The present invention is a remotely controllable model vehicle, including various audio and visual features providing entertainment and other functions as well. The present remotely controlled vehicle preferably makes use of conventional radio control model control systems for controlling at least the direction and speed of the vehicle, with various other systems installed in the vehicle as well. However, it will be seen that other types of control systems (e.g., electrical or mechanical cable, etc.) may be used if desired, at the expense of the longer range provided by radio control systems. The present vehicle includes an audio output system, with the apparatus being installable in various types of model vehicles, including boats. However, the present remotely controlled model vehicle is preferably in the form of a wheeled vehicle, particularly a model automobile, such as the automobile model 10 illustrated particularly in FIG. 1 of the drawings.
The automobile model 10 includes a series of additional electrical and electronic components, in addition to the control system noted above. The present vehicle 10 is intended for entertainment and display purposes, and includes at least one (and preferably several different) audio output systems, allowing the model 10 to be operated in an area at some distance from the operator, while playing music, an advertising message, etc. from the model 10 as it travels through the area and is seen and heard by persons in the vicinity.
FIG. 1 of the drawings illustrates the provision for a compact disc (CD) player in the model. Such a CD deck 12 may be installed beneath the openable hood 14 of the model 10, as shown. The volume beneath the hood of the model 10 provides sufficient volume for the installation of a relatively compact CD player 12 therein, essentially as shown. The model 10 may be provided in any practicable scale, but a scale of 1:12 results in a model having a length of approximately fifteen inches and a width of approximately six inches for an exemplary model 10 such as the late '60s Pontiac GTO illustrated in the accompanying drawings. Such a size provides more than sufficient interior volume for receivers, tuners, amplifiers, and speakers associated with various compact audio output systems. However, it will be seen that if further miniaturization of componentry is achieved, and/or fewer components are installed in the model, that the model may be constructed to a smaller scale, if so desired. Alternatively, the present model vehicle may be scaled up to a larger scale, if so desired.
Preferably, the vehicle model 10 is representative of a somewhat “customized” car, and includes visual features such as larger rear tires 16, “wheelie” bars 18, etc. as desired. FIG. 2 shows further functional and decorative features of the present model vehicle 10, wherein a lighting system is provided.
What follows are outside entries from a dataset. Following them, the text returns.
(** * GPS data processor: trajectory reconstruction and kinematics pipeline

    A shallow embedding of the pipeline of [main.go]
    ([readCSV], [groupByID], [processGroups], [filterRecords]) together
    with the properties the specification states about it.

    Conventions of the embedding:
    - Go's [float64] is the IEEE-754 binary64 model of the Standard
      Library ([spec_float] with precision 53 and maximal exponent 1024);
    - Go's [int] is a 64-bit two's complement integer, carried as [Z] with
      the wrap-around written out ([wrap64]);
    - [time.Time] is an instant (seconds, nanoseconds) plus a zone offset;
      [Before], [Sub] and [Seconds] follow the documentation of package
      [time];
    - the Go map built by [groupByID] is a [gmap]; the order in which
      [range] visits it is not fixed by the language, so [processGroups]
      takes the visiting sequence as an argument;
    - [sort.Slice] is any function meeting the contract of package [sort]
      (the result is a sorted permutation; stability is not promised);
    - the writers ([writeOutputCSV], [writeOutputKML]) return what they
      hand to the file, the formatting verbs of [fmt] and [time] being
      parameters; [getOutputFilename] and [findSingleFileByExtension]
      follow [filepath.Ext] and [strings.Contains], the directory listing
      being an argument. *)

From Stdlib Require Import ZArith List Bool Lia String Ascii.
From Stdlib Require Import SpecFloat.
From Stdlib Require Import Reals Lra Machin.
From stdpp Require Import gmap strings list fin_maps sorting.

Local Open Scope Z_scope.

(** ** float64 *)

Module Float64.

Definition float64 : Type := spec_float.

Definition prec : Z := 53.
Definition emax : Z := 1024.

Definition zero : float64 := S754_zero false.

(** Conversion of an integer, as in [float64(n)]: round to nearest even. *)
Definition of_int (n : Z) : float64 := binary_normalize prec emax n 0 false.

Definition add (x y : float64) : float64 := SFadd prec emax x y.
Definition sub (x y : float64) : float64 := SFsub prec emax x y.
Definition mul (x y : float64) : float64 := SFmul prec emax x y.
Definition div (x y : float64) : float64 := SFdiv prec emax x y.
Definition abs (x : float64) : float64 := SFabs x.

(** Go's comparison operators on float64; every one is false on a NaN. *)
Definition lt (x y : float64) : bool := SFltb x y.
Definition le (x y : float64) : bool := SFleb x y.
Definition gt (x y : float64) : bool := SFltb y x.
Definition ge (x y : float64) : bool := SFleb y x.

Definition is_zero (x : float64) : bool :=
  match x with S754_zero _ => true | _ => false end.

End Float64.

Import Float64.

(** ** Machine integers *)

Definition wrap64 (z : Z) : Z := (z + 2 ^ 63) mod 2 ^ 64 - 2 ^ 63.

Definition minInt64 : Z := - 2 ^ 63.
Definition maxInt64 : Z := 2 ^ 63 - 1.

(** ** Package time *)

Module Time.

(** An instant: seconds and nanoseconds (0 <= nsec < 10^9) since the
    zero instant, and the zone offset the value carries along. *)
Record Time : Type := mkTime { sec : Z; nsec : Z; zone : Z }.

(** The zero value of [time.Time]. *)
Definition zeroTime : Time := mkTime 0 0 0.


(** [t.Before(u)] *)
Definition Before (t u : Time) : bool :=
  (sec t <? sec u) || ((sec t =? sec u) && (nsec t <? nsec u)).

(** A [Duration] is an int64 count of nanoseconds. *)
Definition Duration : Type := Z.

Definition Second : Z := 1000000000.

(** [t.Sub(u)]: the duration t-u, saturated to the int64 range. *)
Definition Sub (t u : Time) : Duration :=
  let d := (sec t - sec u) * Second + (nsec t - nsec u) in
  if d <? minInt64 then minInt64
  else if maxInt64 <? d then maxInt64
  else d.

(** [d.Seconds()]:
    sec := d / Second; nsec := d % Second;
    return float64(sec) + float64(nsec)/1e9 *)
Definition Seconds (d : Duration) : float64 :=
  let s := Z.quot d Second in
  let n := Z.rem d Second in
  add (of_int s) (div (of_int n) (of_int 1000000000)).

End Time.

(** ** The data model *)

(** [type Record struct] of main.go ([Record] is a reserved word here). *)
Record GpsRecord : Type := mkRecord {
  ID : string;
  Latitude : float64;
  Longitude : float64;
  Timestamp : Time.Time;
  OriginalRow : Z;
  TimeDiff : float64;
  Distance : float64;
  Speed : float64;
  PreviousRow : Z;
  PrevLatitude : float64;
  PrevLongitude : float64;
  PrevTimestamp : Time.Time
}.

#[global] Instance float64_eq_dec : EqDecision float64.
Proof. unfold float64. solve_decision. Defined.

#[global] Instance Time_eq_dec : EqDecision Time.Time.
Proof. solve_decision. Defined.

#[global] Instance GpsRecord_eq_dec : EqDecision GpsRecord.
Proof. solve_decision. Defined.

(** The four fields a record has when it leaves [readCSV]; the other
    fields of the struct literal are left at their zero values. *)
Definition rawRecord (id : string) (lat lon : float64) (ts : Time.Time)
    (row : Z) : GpsRecord :=
  mkRecord id lat lon ts row zero zero zero 0 zero zero Time.zeroTime.

(** ** Results of fallible code *)

Inductive Failure : Type :=
  | ErrReadingHeader
  | ErrMissingColumns
  | ErrReadingRow
  | ErrInvalidLatitude (row : Z)
  | ErrInvalidLongitude (row : Z)
  | ErrInvalidTimestamp (row : Z).

(** A Go function returning [(T, error)] that may also panic on an index
    out of range. *)
Inductive result (A : Type) : Type :=
  | Ok (a : A)
  | Err (e : Failure)
  | Panic.

Arguments Ok {A} a.
Arguments Err {A} e.
Arguments Panic {A}.

Definition bind {A B : Type} (r : result A) (k : A -> result B) : result B :=
  match r with
  | Ok a => k a
  | Err e => Err e
  | Panic => Panic
  end.

#[global] Instance result_bind : MBind result :=
  fun A B k r => bind r k.
#[global] Instance result_ret : MRet result := fun A a => Ok a.

(** [row[i]] on a slice of strings. *)
Definition index (row : list string) (i : Z) : result string :=
  if i <? 0 then Panic
  else match row !! Z.to_nat i with
       | Some s => Ok s
       | None => Panic
       end.

Definition orFail {A : Type} (o : option A) (e : Failure) : result A :=
  match o with
  | Some a => Ok a
  | None => Err e
  end.

(** ** readCSV *)

(** [Config.Columns] *)
Record Columns : Type := mkColumns {
  colID : string;
  colLatitude : string;
  colLongitude : string;
  colTimestamp : string
}.

(** What one call of [reader.Read()] of encoding/csv returns: a row, or an
    error other than io.EOF. The end of the list of reads is io.EOF. *)
Inductive Read : Type :=
  | ReadRow (fields : list string)
  | ReadErr.

Record ColumnIdx : Type := mkColumnIdx {
  idIdx : Z;
  latIdx : Z;
  lonIdx : Z;
  timestampIdx : Z
}.

(** One iteration of [for i, col := range header { switch col { ... } }]:
    the first case that matches is taken. *)
Definition headerCase (c : Columns) (i : Z) (col : string) (x : ColumnIdx)
    : ColumnIdx :=
  if String.eqb col (colID c) then
    mkColumnIdx i (latIdx x) (lonIdx x) (timestampIdx x)
  else if String.eqb col (colLatitude c) then
    mkColumnIdx (idIdx x) i (lonIdx x) (timestampIdx x)
  else if String.eqb col (colLongitude c) then
    mkColumnIdx (idIdx x) (latIdx x) i (timestampIdx x)
  else if String.eqb col (colTimestamp c) then
    mkColumnIdx (idIdx x) (latIdx x) (lonIdx x) i
  else x.

Fixpoint scanHeader (c : Columns) (i : Z) (header : list string)
    (x : ColumnIdx) : ColumnIdx :=
  match header with
  | [] => x
  | col :: rest => scanHeader c (i + 1) rest (headerCase c i col x)
  end.

Section ReadCSV.

(** [strconv.ParseFloat(s, 64)] and [time.Parse(time.RFC3339, s)]. *)
Variable ParseFloat : string -> option float64.
Variable ParseTime : string -> option Time.Time.

(** The loop over the data rows; [rowNumber] and [records] are the loop's
    variables. *)
Fixpoint readRows (x : ColumnIdx) (reads : list Read) (rowNumber : Z)
    (records : list GpsRecord) : result (list GpsRecord) :=
  match reads with
  | [] => Ok records
  | ReadErr :: _ => Err ErrReadingRow
  | ReadRow row :: rest =>
      let rowNumber := wrap64 (rowNumber + 1) in
      slat ← index row (latIdx x);
      lat ← orFail (ParseFloat slat) (ErrInvalidLatitude rowNumber);
      slon ← index row (lonIdx x);
      lon ← orFail (ParseFloat slon) (ErrInvalidLongitude rowNumber);
      sts ← index row (timestampIdx x);
      ts ← orFail (ParseTime sts) (ErrInvalidTimestamp rowNumber);
      id ← index row (idIdx x);
      readRows x rest rowNumber
        (records ++ [rawRecord id lat lon ts rowNumber])
  end.

(** [readCSV], from the reads of the csv reader on: the first read is the
    header. Opening the file and the progress bar are left out. *)
Definition readCSV (reads : list Read) (config : Columns)
    : result (list GpsRecord) :=
  match reads with
  | [] => Err ErrReadingHeader
  | ReadErr :: _ => Err ErrReadingHeader
  | ReadRow header :: rest =>
      let x := scanHeader config 0 header (mkColumnIdx (-1) (-1) (-1) (-1)) in
      if (idIdx x =? -1) || (latIdx x =? -1) || (lonIdx x =? -1)
         || (timestampIdx x =? -1)
      then Err ErrMissingColumns
      else readRows x rest 1 []
  end.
As all full size automobiles are equipped with headlights, the present model vehicle 10 may also be equipped with lighting means 20 as well. These lights 20 may be actuated by opening the miniature headlight doors 22, as shown in FIG. 2 of the drawings and as provided on the full scale vehicle upon which the model 10 is based. Other headlight actuation means may be provided as desired (e.g., a switch/switches disposed on, within, or beneath the body, etc.), but the actuation of the headlights 20 by means of the openable and closable headlight covers or doors 22, adds a realistic touch to the model 10. The lighting means 20 are preferably sufficiently bright and sufficiently narrowly focussed, as to serve as a flashlight or other supplemental lighting means as required.
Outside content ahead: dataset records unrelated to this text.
(** C6. Pressing "GRANT Selected Privileges" with user [u], host [%] and
    the privileges SELECT, INSERT on schema [asi] sends exactly one
    mutating statement, GRANT SELECT, INSERT ON `asi`.* TO `u`@'%' (with
    the terminator [;]). In general the privileges are written in the
    order given, each one after the first preceded by a comma and a
    space. *)
Theorem grant_privileges_statement db :
  (exists err,
      filter is_mutating
        (trace (press execute run_query "asi"
                  (Btn_selected_privileges "u" "%" "GRANT"
                     ["SELECT"; "INSERT"]) db))
      = [Executed "GRANT SELECT, INSERT ON `asi`.* TO `u`@'%';" (Some [])
           err])
  /\ (forall schema gr_user gr_host p ps,
         let u := sanitize_user gr_user in
         let h := sanitize_host (Py.or_ gr_host "%") in
         Py.truthy u = true ->
         exists err,
           filter is_mutating
             (trace (press execute run_query schema
                       (Btn_selected_privileges gr_user gr_host "GRANT"
                          (p :: ps)) db))
           = [Executed
                ("GRANT " ++ p
                   ++ fold_right (fun q acc => (", " ++ q ++ acc)%string) "" ps
                   ++ " ON `" ++ schema ++ "`.* TO `" ++ u ++ "`@'" ++ h
                   ++ "';")
                (Some []) err]).
Proof.
  split.
  - cbn [press]. run_cases; eexists; reflexivity.
  - intros schema gr_user gr_host p ps u h Hu. subst u h. cbn [press].
    unfold grant_revoke_handler. rewrite Hu. cbn [negb orb is_nil].
    rewrite join_comma.
    run_cases; eexists; unfold grant_sql; cbn [filter];
      rewrite append_assoc; reflexivity.
Qed.

(** *** The host field *)

Lemma or_percent_empty : Py.or_ "" "%" = "%".
Proof. reflexivity. Qed.

Lemma or_percent_given (host : string) :
  Py.truthy host = true -> Py.or_ host "%" = host.
Proof. unfold Py.or_. now intros ->. Qed.

Lemma first_statements schema user host pw preset privs db :
  let u := sanitize_user user in
  let h := sanitize_host (Py.or_ host "%") in
  Py.truthy u = true -> Py.truthy pw = true -> privs <> [] ->
  first_sql (trace (press execute run_query schema
                      (Btn_create_user user host pw preset) db))
    = Some (create_user_sql u h)
  /\ first_sql (trace (press execute run_query schema
                         (Btn_update_password user host pw) db))
       = Some (alter_user_sql u h)
  /\ first_sql (trace (press execute run_query schema
                         (Btn_selected_privileges user host "GRANT" privs) db))
       = Some (grant_sql (Py.join ", " privs) schema u h)
  /\ first_sql (trace (press execute run_query schema
                         (Btn_selected_privileges user host "REVOKE" privs) db))
       = Some (revoke_sql (Py.join ", " privs) schema u h)
  /\ first_sql (trace (press execute run_query schema
                         (Btn_drop_user user host) db))
       = Some (drop_user_sql u h).
Proof.
  intros u h Hu Hp Hprivs. subst u h.
  destruct privs as [|p ps]; [contradiction|].
  cbn [press].
  unfold create_user_handler, update_password_handler, grant_revoke_handler,
    drop_user_handler.
  rewrite Hu, Hp. cbn [negb orb is_nil].
  repeat split; run_cases; reflexivity.
Qed.

(** C10. In the five handlers that take a host, an empty host field is
    replaced by [%] before it is sanitized, so the statement addresses
    host '%' and the input is not rejected; a host that is not empty but
    that the sanitizer empties is not rejected either: the statement is
    sent with the empty host ''. *)
Theorem empty_host_defaults_to_percent schema user pw preset privs db :
  let u := sanitize_user user in
  let first b := first_sql (trace (press execute run_query schema b db)) in
  Py.truthy u = true -> Py.truthy pw = true -> privs <> [] ->
  (first (Btn_create_user user "" pw preset) = Some (create_user_sql u "%")
   /\ first (Btn_update_password user "" pw) = Some (alter_user_sql u "%")
   /\ first (Btn_selected_privileges user "" "GRANT" privs)
        = Some (grant_sql (Py.join ", " privs) schema u "%")
   /\ first (Btn_selected_privileges user "" "REVOKE" privs)
        = Some (revoke_sql (Py.join ", " privs) schema u "%")
   /\ first (Btn_drop_user user "") = Some (drop_user_sql u "%"))
  /\ (forall host,
         Py.truthy host = true -> sanitize_host host = "" ->
         first (Btn_create_user user host pw preset)
           = Some (create_user_sql u "")
         /\ first (Btn_update_password user host pw)
              = Some (alter_user_sql u "")
         /\ first (Btn_selected_privileges user host "GRANT" privs)
              = Some (grant_sql (Py.join ", " privs) schema u "")
         /\ first (Btn_selected_privileges user host "REVOKE" privs)
              = Some (revoke_sql (Py.join ", " privs) schema u "")
         /\ first (Btn_drop_user user host) = Some (drop_user_sql u ""))
  /\ sanitize_host "!" = ""
  /\ drop_user_sql "bob" "%" = "DROP USER `bob`@'%';"
  /\ drop_user_sql "bob" "" = "DROP USER `bob`@'';".
Proof.
  intros u first Hu Hp Hprivs. subst first. split; [|split].
  - pose proof (first_statements schema user "" pw preset privs db
                  Hu Hp Hprivs) as H.
    rewrite or_percent_empty in H. exact H.
  - intros host Hh Hs.
    pose proof (first_statements schema user host pw preset privs db
                  Hu Hp Hprivs) as H.
    rewrite (or_percent_given host Hh), Hs in H. exact H.
  - repeat split.
Qed.

(** *** Show Grants *)

(** C1, at the input that breaks it. "Show Grants" hands the user and
    host fields to [get_grants] as they were typed: with the user field
    [x`@'%'; DROP USER `root] the text sent to the store carries the back
    quote, the quotes and the semicolon of the field, characters that
    [sanitize_user] would have removed. *)
Theorem show_grants_interpolates_raw_identifiers schema db rows :
  let sel_user := "x`@'%'; DROP USER `root" in
  run_query db list_users_sql = inl rows ->
  df_empty rows = false ->
  (exists err,
      trace (press execute run_query schema (Btn_show_grants sel_user "%") db)
      = [Queried list_users_sql;
         Executed "SHOW GRANTS FOR `x`@'%'; DROP USER `root`@'%';" None err])
  /\ chars_inb name_alphabet sel_user = false
  /\ sanitize_user sel_user = "xDROPUSERroot".
Proof.
  intros sel_user Hq He. subst sel_user. split; [|split; reflexivity].
  cbn [press]. unfold users_and_grants.
  rewrite bind_list_users, Hq, He.
  run_cases; eexists; reflexivity.
Qed.

(** C8, at the input that breaks it. "Show Grants" neither sanitizes nor
    validates: with the user field [!], which [sanitize_user] empties, the
    statement is sent to the store and no error is displayed. *)
Theorem show_grants_skips_validation schema db rows :
  let r := press execute run_query schema (Btn_show_grants "!" "%") db in
  run_query db list_users_sql = inl rows ->
  df_empty rows = false ->
  sanitize_user "!" = ""
  /\ (exists err,
         trace r = [Queried list_users_sql;
                    Executed "SHOW GRANTS FOR `!`@'%';" None err])
  /\ forallb (fun m => match m with StError _ => false | _ => true end)
       (screen r) = true.
Proof.
  intros r Hq He. subst r. split; [reflexivity|].
  cbn [press]. unfold users_and_grants.
  rewrite bind_list_users, Hq, He.
  run_cases; (split; [eexists; reflexivity | reflexivity]).
Qed.

(** The four sections that change accounts do validate: an empty
    sanitized name, or an empty selection of privileges, is answered by an
    error, and nothing is sent. *)
Lemma admin_buttons_validate schema b db :
  let r := press execute run_query schema b db in
  is_admin_button b = true ->
  sanitize_user (button_user b) = ""
  \/ (exists u h a, b = Btn_selected_privileges u h a []) ->
  trace r = [] /\ store r = db /\ exists m, screen r = [StError m].
Proof.
  intros r Hb H. subst r.
  destruct H as [Hu | (u & h & a & ->)].
  - destruct b; try discriminate; cbn [press button_user] in *;
      unfold create_user_handler, update_password_handler,
        grant_revoke_handler, drop_user_handler;
      rewrite Hu; cbn; eauto.
  - cbn [press]. unfold grant_revoke_handler. cbn [is_nil].
    rewrite orb_true_r. cbn; eauto.
Qed.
Another “customizing” detail which may be provided with the vehicle 10, is the installation of a pair of model longhorn steer horns 24 on the hood 14. Such a flamboyant detail adds considerably to the customized appearance of the model vehicle 10, serving to draw further attention to the model, just as full scale customized vehicles attract attention. However, the model steer horns 24 may serve an additional purpose, due to their configuration. The horns 24 may be made to be removable from the hood 14 of the model 10, if so desired, by means of a conventional plug and socket or other arrangement. The length of the horns 24, when constructed to a size approximately as indicated in FIG. 2 for a 1:12 scale automobile model, corresponds quite well to the length of a conventional portable telephone receiver. One end of the horns 24 may include a miniaturized microphone to serve as a mouthpiece, with the opposite end having a miniature speaker therein to serve as the earpiece for the phone. The central juncture of the two horns acts as the hand grip for the horn/phone 24. The relatively small volume of the horns 24 need not contain all of the telephone componentry (e.g., keypad, amplifier, transmitter, etc.), but may contain only a speaker and receiver, with the phone 24 being wired back to the keypad and other componentry contained within the larger volume of the model 10. Access may be gained to such componentry by removing the body shell from the underlying chassis, as is explained further below in describing various internal components.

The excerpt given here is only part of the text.